The rs247616 SNP is located on the promoter region of the CETP gene (35), which is associated with the activity of CETP in regulating the metabolism of HDL-C (36). The low concentrations of HDL-C have been regarded as an independent risk factor for cardiovascular disease (9). Increasing the level of HDL-C is under consideration as a secondary therapeutic target for CHD patients (9). In the Whitehall II study, rs247616 was shown to be independently associated with increased HDL-C levels in males (P=9.6E-28) (35). A genome-wide association study (GWAS) revealed that rs247616 of the CETP gene is a quantitative trait locus of HDL level (P=9.7×10−24) (37). CETP gene variants may affect coronary risk via mechanisms unrelated to HDL-C level (38). In the present study, we were unable to observe a significant association between rs247616 of the CETP gene and CHD (P>0.05). This may be explained by an ethnic difference in the Chinese population or a lack of power in our samples.

The rs6511720 SNP is located on intron 1 of the LDLR gene and is associated with a lower risk of MI (39). LDLR mutations often cause autosomal dominant hypercholesterolemia (ADH) by affecting the hepatic clearance of blood LDL-C (40), Notably, ADH is clinically characterized by high blood LDL-C and atherosclerosis that may eventually lead to CHD (41). The majority of Lp-PLA2 is attached to LDL; however, the known genetic determinants of LDL-C levels, including the LDLR locus, are not significantly associated with CHD. ADH is commonly caused by mutations in the LDLR, apolipoprotein B-100 (APOB) or proprotein cinvertase subtilisin kexine 9 (PCSK9) genes (42). ADH is characterized by a high concentration of plasma LDL-C and increased risk of premature CHD (40). The association of LDLR and ADH is well studied. We are unable to replicate the correlation between rs6511720 of the LDLR gene and CHD (P>0.05). Further analysis of other LDLR variants is required.

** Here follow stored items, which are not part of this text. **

(* ===== verification/Peermap.v ===== *)
(** * The server ([peermap/peermap.go])

    The state of a [PeerMap] is an arena of peer connections ([*peerConn] is an
    index into it), the networks by their identifier and the network in which a
    peer identifier was last registered.  A network is created once and neither
    removed nor replaced, so a [*networkContext] is named by its identifier.

    [Panic] in the goroutine of a connection ends the server.  [out] records what
    is handed to the websocket library and [WriteMessage] is its answer, as in
    [Ws.v]; a connection whose upgrade has not completed is nil ([None]) and
    writing to it is a nil dereference.  Maps are ranged over in the order of
    [map_to_list], standing for any order.  Rate limiters only delay. *)

From S2P Require Import Prelude Text Netip Disco Langs Url GoTime Stream Ws Auth.

(** ** State *)

Record peerStat := MkStat { RelayRx : Z; StreamTx : Z; StreamRx : Z }.

Record peerConn := MkPeerConn {
  p_conn : option nat;
  p_closed : bool;
  closeChan : chan unit;
  networkSecret : JSONSecret;
  p_network : bytes;
  p_stat : peerStat;
  metadata : Values;
  p_activeTime : Z;
  p_id : bytes;
  p_nonce : byte;
  relayRatelimiter : option limiter;
  connRRL : option limiter;
  connWRL : option limiter;
  p_connData : chan bytes;
  p_connBuf : option bytes
}.

Record networkContext := MkNetworkContext {
  peers : gmap bytes nat;
  nc_createTime : time;
  nc_updateTime : time;
  nc_id : bytes;
  alias : bytes;
  neighbors : list bytes
}.

Record PeerMap := MkPeerMap {
  conns : gmap nat peerConn;
  networkMap : gmap bytes networkContext;
  peerMap : gmap bytes bytes;
  cfg : Config;
  pm_out : list ws_out
}.

Definition set_conns (x : gmap nat peerConn) (s : PeerMap) : PeerMap :=
  MkPeerMap x (networkMap s) (peerMap s) (cfg s) (pm_out s).
Definition set_networkMap (x : gmap bytes networkContext) (s : PeerMap) : PeerMap :=
  MkPeerMap (conns s) x (peerMap s) (cfg s) (pm_out s).
Definition set_peerMap (x : gmap bytes bytes) (s : PeerMap) : PeerMap :=
  MkPeerMap (conns s) (networkMap s) x (cfg s) (pm_out s).
Definition add_pm_out (x : list ws_out) (s : PeerMap) : PeerMap :=
  MkPeerMap (conns s) (networkMap s) (peerMap s) (cfg s) (pm_out s ++ x).

Definition set_p_conn (x : option nat) (p : peerConn) : peerConn :=
  MkPeerConn x (p_closed p) (closeChan p) (networkSecret p) (p_network p) (p_stat p) (metadata p)
    (p_activeTime p) (p_id p) (p_nonce p) (relayRatelimiter p) (connRRL p) (connWRL p) (p_connData p) (p_connBuf p).
Definition set_p_closed (p : peerConn) : peerConn :=
  MkPeerConn (p_conn p) true (closeChan p) (networkSecret p) (p_network p) (p_stat p) (metadata p)
    (p_activeTime p) (p_id p) (p_nonce p) (relayRatelimiter p) (connRRL p) (connWRL p) (p_connData p) (p_connBuf p).
Definition set_closeChan (x : chan unit) (p : peerConn) : peerConn :=
  MkPeerConn (p_conn p) (p_closed p) x (networkSecret p) (p_network p) (p_stat p) (metadata p)
    (p_activeTime p) (p_id p) (p_nonce p) (relayRatelimiter p) (connRRL p) (connWRL p) (p_connData p) (p_connBuf p).
Definition set_networkSecret (x : JSONSecret) (p : peerConn) : peerConn :=
  MkPeerConn (p_conn p) (p_closed p) (closeChan p) x (p_network p) (p_stat p) (metadata p)
    (p_activeTime p) (p_id p) (p_nonce p) (relayRatelimiter p) (connRRL p) (connWRL p) (p_connData p) (p_connBuf p).
Definition set_p_stat (x : peerStat) (p : peerConn) : peerConn :=
  MkPeerConn (p_conn p) (p_closed p) (closeChan p) (networkSecret p) (p_network p) x (metadata p)
    (p_activeTime p) (p_id p) (p_nonce p) (relayRatelimiter p) (connRRL p) (connWRL p) (p_connData p) (p_connBuf p).
Definition set_metadata (x : Values) (p : peerConn) : peerConn :=
  MkPeerConn (p_conn p) (p_closed p) (closeChan p) (networkSecret p) (p_network p) (p_stat p) x
    (p_activeTime p) (p_id p) (p_nonce p) (relayRatelimiter p) (connRRL p) (connWRL p) (p_connData p) (p_connBuf p).
Definition set_p_activeTime (x : Z) (p : peerConn) : peerConn :=
  MkPeerConn (p_conn p) (p_closed p) (closeChan p) (networkSecret p) (p_network p) (p_stat p) (metadata p)
    x (p_id p) (p_nonce p) (relayRatelimiter p) (connRRL p) (connWRL p) (p_connData p) (p_connBuf p).
Definition set_p_connData (x : chan bytes) (p : peerConn) : peerConn :=
  MkPeerConn (p_conn p) (p_closed p) (closeChan p) (networkSecret p) (p_network p) (p_stat p) (metadata p)
    (p_activeTime p) (p_id p) (p_nonce p) (relayRatelimiter p) (connRRL p) (connWRL p) x (p_connBuf p).
Definition set_p_connBuf (x : option bytes) (p : peerConn) : peerConn :=
  MkPeerConn (p_conn p) (p_closed p) (closeChan p) (networkSecret p) (p_network p) (p_stat p) (metadata p)
    (p_activeTime p) (p_id p) (p_nonce p) (relayRatelimiter p) (connRRL p) (connWRL p) (p_connData p) x.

Although a total of 819 Han Chinese individuals were included in our study, it is still not well powered, since the strongest power is 64.3% for rs7756935. The structure of gender in our samples should be adjusted in the future to ensure a more balanced case-control study. All the P-values provided in this study are not corrected by the number of tests, thus there is a chance of false positive results for our study.

In summary, we identified significant associations between four SNPs (rs7528419 of CELSR2, rs7756935 and rs1805017 of PLA2G7 and rs964184 of ZNF259) and CHD in Han Chinese individuals. The rs7528419-G allele reduces the risk of CHD in males. Two SNPs (rs7756935 and rs1805017) in the PLA2G7 gene act as protective factors in females, while rs964184-G is regarded as a risk factor for CHD.

Abbreviations:

SNP

single nucleotide polymorphism;

CHD

coronary heart disease;

HWE

Hardy-Weinberg equilibrium;

GWAS

genome-wide association study;

Lp-PLA2

lipoprotein-associated phospholipase A2;

OR

odds ratio;

CI

confidence interval

Acknowledgements

This study was supported by the grants from the National Natural Science Foundation of China (No. 31100919 and 30772155), the Qianjiang Scholars Foundation of Zhejiang Province, the Zhejiang Provincial Program for the Cultivation of High level Innovative Health Talents, the Natural Science Foundation of Zhejiang Province (No. Y206608), the Scientific Innovation Team Project of Ningbo (No. 2011B82014), the Youth and Doctor Foundation of Ningbo (No. 2005A610016), the Zhejiang Provincial Natural Science Foundation (No. Y2100240) and the Ningbo Natural Science Foundation (No. 2009A610142). The authors gratefully acknowledge the support of KC Wong Education Foundation, Hong Kong.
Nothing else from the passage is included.